++++ Dataset entries ++++
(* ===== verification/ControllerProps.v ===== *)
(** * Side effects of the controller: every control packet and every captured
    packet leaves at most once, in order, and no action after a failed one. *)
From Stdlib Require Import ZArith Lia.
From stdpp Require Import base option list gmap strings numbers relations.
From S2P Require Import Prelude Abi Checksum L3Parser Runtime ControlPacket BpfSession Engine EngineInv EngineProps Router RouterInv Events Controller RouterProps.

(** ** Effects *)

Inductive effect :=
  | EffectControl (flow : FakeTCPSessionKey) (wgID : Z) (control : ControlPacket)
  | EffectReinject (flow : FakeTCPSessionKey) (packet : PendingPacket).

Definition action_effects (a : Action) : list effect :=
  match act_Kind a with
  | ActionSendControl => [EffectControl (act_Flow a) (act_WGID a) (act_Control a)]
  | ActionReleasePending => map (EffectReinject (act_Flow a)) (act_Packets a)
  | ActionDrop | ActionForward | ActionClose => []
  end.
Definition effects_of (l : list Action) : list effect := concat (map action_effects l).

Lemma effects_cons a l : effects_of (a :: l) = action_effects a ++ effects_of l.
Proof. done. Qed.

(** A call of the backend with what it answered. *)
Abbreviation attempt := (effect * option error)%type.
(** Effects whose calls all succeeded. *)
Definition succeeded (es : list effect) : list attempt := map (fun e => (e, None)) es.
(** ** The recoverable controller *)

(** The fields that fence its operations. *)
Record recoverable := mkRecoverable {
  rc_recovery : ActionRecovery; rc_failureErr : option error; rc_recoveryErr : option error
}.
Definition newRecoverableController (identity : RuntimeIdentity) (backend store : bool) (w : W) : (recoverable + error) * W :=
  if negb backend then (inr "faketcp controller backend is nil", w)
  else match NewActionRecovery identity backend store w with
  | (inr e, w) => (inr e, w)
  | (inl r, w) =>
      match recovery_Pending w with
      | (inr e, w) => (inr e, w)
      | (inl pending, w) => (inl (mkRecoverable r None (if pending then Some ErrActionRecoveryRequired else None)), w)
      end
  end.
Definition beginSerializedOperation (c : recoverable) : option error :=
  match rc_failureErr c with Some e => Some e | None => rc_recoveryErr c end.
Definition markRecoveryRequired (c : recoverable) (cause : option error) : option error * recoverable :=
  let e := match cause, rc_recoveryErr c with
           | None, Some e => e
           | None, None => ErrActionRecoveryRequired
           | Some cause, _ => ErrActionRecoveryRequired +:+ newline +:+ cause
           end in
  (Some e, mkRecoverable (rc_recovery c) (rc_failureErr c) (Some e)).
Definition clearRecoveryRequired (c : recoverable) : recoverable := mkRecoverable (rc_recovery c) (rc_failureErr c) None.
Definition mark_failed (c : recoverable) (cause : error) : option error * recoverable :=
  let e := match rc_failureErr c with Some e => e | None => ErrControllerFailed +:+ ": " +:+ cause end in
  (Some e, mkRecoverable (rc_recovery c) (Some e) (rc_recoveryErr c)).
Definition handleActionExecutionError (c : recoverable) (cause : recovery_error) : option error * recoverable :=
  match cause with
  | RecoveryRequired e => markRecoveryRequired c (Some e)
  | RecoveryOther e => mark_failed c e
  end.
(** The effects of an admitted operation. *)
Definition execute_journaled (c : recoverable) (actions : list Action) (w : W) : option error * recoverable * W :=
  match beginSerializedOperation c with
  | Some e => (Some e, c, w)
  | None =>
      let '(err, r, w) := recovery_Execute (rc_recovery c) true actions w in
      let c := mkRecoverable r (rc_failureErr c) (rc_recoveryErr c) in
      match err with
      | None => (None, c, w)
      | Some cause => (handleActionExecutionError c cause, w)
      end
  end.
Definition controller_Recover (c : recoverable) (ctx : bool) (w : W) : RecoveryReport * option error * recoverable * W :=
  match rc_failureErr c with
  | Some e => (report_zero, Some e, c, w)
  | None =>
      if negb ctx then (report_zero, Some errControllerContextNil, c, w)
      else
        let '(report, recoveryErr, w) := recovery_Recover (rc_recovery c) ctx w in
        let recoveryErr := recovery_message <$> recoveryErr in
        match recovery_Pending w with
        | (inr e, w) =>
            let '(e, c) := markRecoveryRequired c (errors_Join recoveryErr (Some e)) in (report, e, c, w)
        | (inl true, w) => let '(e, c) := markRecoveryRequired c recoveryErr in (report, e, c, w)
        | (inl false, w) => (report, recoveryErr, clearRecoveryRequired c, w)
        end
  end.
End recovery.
++++
Write out, exactly as given, the line containing "let recoveryErr := recovery_message" and every line after it to the end of the records. Include nothing else.

        let recoveryErr := recovery_message <$> recoveryErr in
        match recovery_Pending w with
        | (inr e, w) =>
            let '(e, c) := markRecoveryRequired c (errors_Join recoveryErr (Some e)) in (report, e, c, w)
        | (inl true, w) => let '(e, c) := markRecoveryRequired c recoveryErr in (report, e, c, w)
        | (inl false, w) => (report, recoveryErr, clearRecoveryRequired c, w)
        end
  end.
End recovery.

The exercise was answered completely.